Nunca pensé que a estas horas de mi vida, cuando ya doblo la curva final del recorrido, se nos fuera a venir encima el futuro y me tocara presenciarlo o, como lo estoy haciendo en este momento con mis propios dedos, tratara de describirlo sobre un teclado y mi propia voz frente a un micrófono. No era capaz de imaginarme ese porvenir.
Es un momento de schock, como cuando la humanidad empezó a usar el reloj de bolsillo o hicieron lo propio con la pólvora o se ingeniaron la rueda.
Todos los que se hayan atrevido a un descubrimiento que nos haya removido las estructuras, han sido motivados por lo mismo que hoy nos revuelven las tripas con la IA: ganarle la batalla al tiempo.
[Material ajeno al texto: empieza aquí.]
(* ===== verification/Transport.v ===== *)
(** * The guest's transport

    [vt-ferry-shim/src/transport.rs]: the client side of the connection.  One
    process-wide connection ([TRANSPORT_BACKEND]) carries all requests; an I/O
    error poisons it, after which the transport is killed for good
    ([TRANSPORT_KILLED]).  Large buffers and frames are cut into chunks, output
    releases can be deferred and batched.  The socket calls of the operating
    system are the class [Net]; [api_call] lists the entry points the rest of
    the shim uses. *)

From S2P Require Import Prelude Wire Protocol Backend.
From stdpp Require Import strings.
Lemma object_ok_body o b :
  object_ok o -> ~ is_static o -> type_of b = type_of (ob_body o) ->
  finalizer_of b = finalizer_of (ob_body o) -> body_boxes b = body_boxes (ob_body o) ->
  body_ok b -> object_ok (o <| ob_body := b |>).
Proof.
  intros [H1 H2 H3 H4 H5 _] Hs Et Ef Eb Hc. split; simpl; rewrite ?Et, ?Ef, ?Eb; try done.
  unfold body_blocks. by rewrite Eb.
Qed.

(** The hooks, one by one. *)
Section hooks.
Variables (C : gmap Z (gmultiset Z)) (w : guest os) (o : object).
Hypothesis Hw : heap_ok X C (refs_of (body_fields (ob_body o)) ⊎ own) w.
Hypothesis Ho : gs_heap w !! p = Some o.
Hypothesis Hp : p ∉ dom C.
Hypothesis Hs : (size C < bound)%nat.

Lemma for_each_one {A B} (f : A -> G os unit) x (k : G os B) w' :
  (_ ← for_each f [x]; k) w' = (_ ← f x; k) w'.
Proof. unfold mbind, G_bind. simpl. unfold mbind, G_bind. by destruct (f x w') as [[[] ?]| | |]. Qed.

Lemma finalizes_eq C' w' m m' : m w' = m' w' -> finalizes C' w' m' -> finalizes C' w' m.
Proof. unfold finalizes, gwp. by intros ->. Qed.

Lemma fin_string s : ob_body o = String_ s -> finalizes C w (vtf_finalize_string p).
Proof.
  intros E. apply finalize_read with s; [read_body|]. pose proof (finalize_tail C w o) as Ht.
  rewrite E in *. simpl in *. specialize (Ht Hw Ho Hp).
  destruct (cfs_owns_bytes s); [|exact Ht].
  refine (finalizes_eq _ _ _ _ _ Ht). symmetry. exact (for_each_one free_box _ _ w).
Qed.

Lemma fin_number n : ob_body o = Number n -> finalizes C w (vtf_finalize_number p).
Proof.
  intros E. apply finalize_read with n; [read_body|]. pose proof (finalize_tail C w o) as Ht.
  rewrite E in *. exact (Ht Hw Ho Hp).
Qed.

Lemma fin_data d : ob_body o = Data d -> finalizes C w (vtf_finalize_data p).
Proof.
  intros E. apply finalize_read with d; [read_body|]. pose proof (finalize_tail C w o) as Ht.
  rewrite E in *. exact (Ht Hw Ho Hp).
Qed.

Lemma fin_array a : ob_body o = Array a -> finalizes C w (vtf_finalize_array release p).
Proof.
  intros E. apply finalize_read with a; [read_body|]. rewrite E in *. simpl in *.
  apply finalize_release_all with (o:=o) (rest:=∅); try done; [by rewrite (left_id_L ∅ (⊎))|].
  intros C1 w1 Hw1 Ho1 Hp1 _. pose proof (finalize_tail C1 w1 o Hw1 Ho1 Hp1) as Ht. by rewrite E in Ht.
Qed.

Lemma fin_dictionary d : ob_body o = Dictionary d -> finalizes C w (vtf_finalize_dictionary release p).
Proof.
  intros E. apply finalize_read with d; [read_body|]. rewrite E in *. simpl in *.
  rewrite refs_app, <- (assoc_L (⊎)) in Hw.
  apply finalize_release_all with (o:=o) (rest:=refs_of (cfd_values d)); try done.
  intros C1 w1 Hw1 Ho1 Hp1 Hs1.
  apply finalize_release_all with (o:=o) (rest:=∅); try done; [by rewrite (left_id_L ∅ (⊎))|].
  intros C2 w2 Hw2 Ho2 Hp2 _. pose proof (finalize_tail C2 w2 o Hw2 Ho2 Hp2) as Ht. by rewrite E in Ht.
Qed.

Lemma fin_block_buffer b : ob_body o = BlockBuffer b -> finalizes C w (vtf_finalize_block_buffer p).
Proof.
  intros E. apply finalize_read with b; [read_body|]. pose proof (finalize_tail C w o) as Ht.
  pose proof (oo_boxed _ (ho_object _ _ _ _ Hw p o Ho)) as Hb.
  rewrite E in *. simpl in *. specialize (Ht Hw Ho Hp).
  destruct (bb_owns_bytes b); [|exact Ht]. apply list.Forall_cons in Hb as [[Hn _] _].
  refine (finalizes_eq _ _ _ _ _ Ht). rewrite (for_each_one free_box).
  unfold free_box, free_bytes. simpl. destruct (Z.gtb_spec (bb_length b) 0); [by rewrite andb_true_r|].
  replace (bb_length b) with 0 by lia. rewrite andb_false_r. by destruct (bool_decide _).
Qed.

Lemma fin_format_description f : ob_body o = FormatDescription f ->
  finalizes C w (vtf_finalize_format_description release p).
Proof.
  intros E. apply finalize_read with f; [read_body|]. rewrite E in *. simpl in *.
  apply finalize_release with (o:=o) (rest:=∅); try done; [by rewrite (left_id_L ∅ (⊎))|].
  intros C1 w1 Hw1 Ho1 Hp1 _. pose proof (finalize_tail C1 w1 o Hw1 Ho1 Hp1) as Ht. by rewrite E in Ht.
Qed.

(** The fields read at a type. *)
Hypothesis Hty : forall q k, (q, k) ∈ typed_fields (ob_body o) -> q <> 0 ->
  exists o', gs_heap w !! q = Some o' /\ type_of (ob_body o') = k.

Lemma pixel_buffer_of b : type_of b = VTF_TYPE_PIXEL_BUFFER -> exists x, b = PixelBuffer x.
Proof. destruct b; try done. eauto. Qed.

Lemma fin_sample_buffer s : ob_body o = SampleBuffer s ->
  finalizes C w (vtf_finalize_sample_buffer env release p).
Proof.
  intros E. apply finalize_read with s; [read_body|]. rewrite E in *. simpl in Hw.
  set (src := smp_source_image_buffer s) in *.
  set (fs := [src; smp_data_buffer s; smp_format_description s; smp_attachments s]) in *.
  assert (Hrest : forall w1, heap_ok X C (refs_of fs ⊎ own) w1 -> gs_heap w1 !! p = Some o ->
    finalizes C w1 (foldr (fun q k => _ ← release q; k) (free_object p) fs)).
  { intros w1 Hw1 Ho1. apply finalize_releases with o; try done. intros C2 w2 Hw2 Ho2 Hp2 _.
    pose proof (finalize_tail C2 w2 o Hw2 Ho2 Hp2) as Ht. by rewrite E in Ht. }
  assert (Hmid : forall w1, heap_ok X C (refs_of fs ⊎ own) w1 -> gs_heap w1 = gs_heap w ->
    finalizes C w1 (_ ← (if negb (src =? 0)
       then pixel_buffer ← as_pixel_buffer src;
            put_body src (PixelBuffer (pixel_buffer <| px_state := VTF_CV_BUFFER_STATE_GUEST_WRITABLE |>))
       else mret tt); foldr (fun q k => _ ← release q; k) (free_object p) fs)).
  { intros w1 Hw1 Eh. destruct (Z.eqb_spec src 0) as [E0|E0]; simpl negb; cbv iota.
    { apply (Hrest w1 Hw1). by rewrite Eh. }
    destruct (Hty src VTF_TYPE_PIXEL_BUFFER) as (ob & Hob & Htb); [by left|done|].
    destruct (pixel_buffer_of _ Htb) as [x Ex]. rewrite <- Eh in Hob.
    assert (src ∈ dom C) as Hd.
    { apply (ho_refs _ _ _ _ Hw). do 2 (apply gmultiset_elem_of_disj_union; left).
      apply elem_of_refs. split; [done|by left]. }
    refine (finalizes_eq _ _ _ _ _ (finalize_put_live C w1 src ob
      (PixelBuffer (x <| px_state := VTF_CV_BUFFER_STATE_GUEST_WRITABLE |>)) (refs_of fs) _
      Hw1 Hob Hd _ _)).
    - unfold as_pixel_buffer, mbind, G_bind, get_object. rewrite Hob, Ex. reflexivity.
    - destruct ob as [bs bd]. simpl in Ex. subst bd. unfold shape_eq, norm. simpl.
      by destruct bs, x.
    - intros w2 Hw2 Hsame. apply Hrest; [done|]. rewrite Hsame; [by rewrite Eh|].
      by intros <-. }
  destruct (negb (smp_output_id s =? 0)); [|by apply Hmid].
  refine (finalizes_eq _ _ _ _ _ (finalize_transport C w
    (transport_release_output env (smp_output_id s)) _ (release_calm env _) _)).
  - unfold mbind, G_bind. by destruct (transport_call _ w) as [[r w1]| | |].
  - intros r t. apply Hmid; [|done]. by eapply heap_ok_ext; [..|exact Hw].
Qed.

Lemma fin_pool q : ob_body o = PixelBufferPool q ->
  finalizes C w (vtf_finalize_pixel_buffer_pool env release p).
Proof.
  intros E. apply finalize_get with o; [done|]. apply finalize_read with q; [read_body|].
  rewrite E in *. simpl in Hw.
  assert (Hrest : forall w1, heap_ok X C (refs_of [pool_pixel_buffer_attributes q] ⊎ own) w1 ->
    gs_heap w1 !! p = Some o ->
    finalizes C w1 (_ ← release (pool_pixel_buffer_attributes q); free_object p)).
  { intros w1 Hw1 Ho1. apply finalize_release with (o:=o) (rest:=∅); try done;
      [by rewrite (left_id_L ∅ (⊎))|].
    intros C2 w2 Hw2 Ho2 Hp2 _. pose proof (finalize_tail C2 w2 o Hw2 Ho2 Hp2) as Ht.
    by rewrite E in Ht. }
  destruct (negb (cf_proxy_id (ob_base o) =? 0)); [|by apply Hrest].
  refine (finalizes_eq _ _ _ _ _ (finalize_transport C w
    (destroy_buffer_pool env (cf_proxy_id (ob_base o))) _ (unit_calm env _ _) _)).
  - unfold mbind, G_bind. by destruct (transport_call _ w) as [[r w1]| | |].
  - intros r t. apply Hrest; [|done]. by eapply heap_ok_ext; [..|exact Hw].
Qed.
Esculcar el infinito de una ecuación o tratar de diagnosticar una enfermedad lo más rápido y completo posible se logra con la Inteligencia Artificial.
Hace tres años podrían durar hasta cinco o diez años investigando. Ahora, con esta nueva y prodigiosa herramienta lo hacen en menos de una hora.
Eso quiere decir que hemos adelantado muchísimo pero que como pensarían los primeros espectadores de la rueda o de la pólvora, muchos seres humanos vamos a quedar sin oficio.
Todo nos lo van a hacer tan fácil que, como me lo decía Nico, mi lejano discípulo genial, hemos entrado en la era de los haraganes, no en la de IA. Esa cosa puede reemplazarme perfectamente en mi oficio, imitándome y hasta puliéndome.
El arte será objeto no de quien lo imagine o lo realice en una novela, una pintura o una sinfonía sino de una IA bien alimentada en datos y saberes por quienes sean sus dueños.
Pero, de la misma manera comenzaremos a desconfiar si quien escribe o pinta o canta es el verdadero autor o haya surgido como producto de la inconmensurable IA.
En breve, entonces, y ojalá yo ya no viva, nadie confiará en nadie, todo será inventado por la IA y nos habremos adelantado a tratar de escapar del futuro que se nos vino encima como cuando a uno se le cae y lo aplasta el armario que pretendíamos abrir.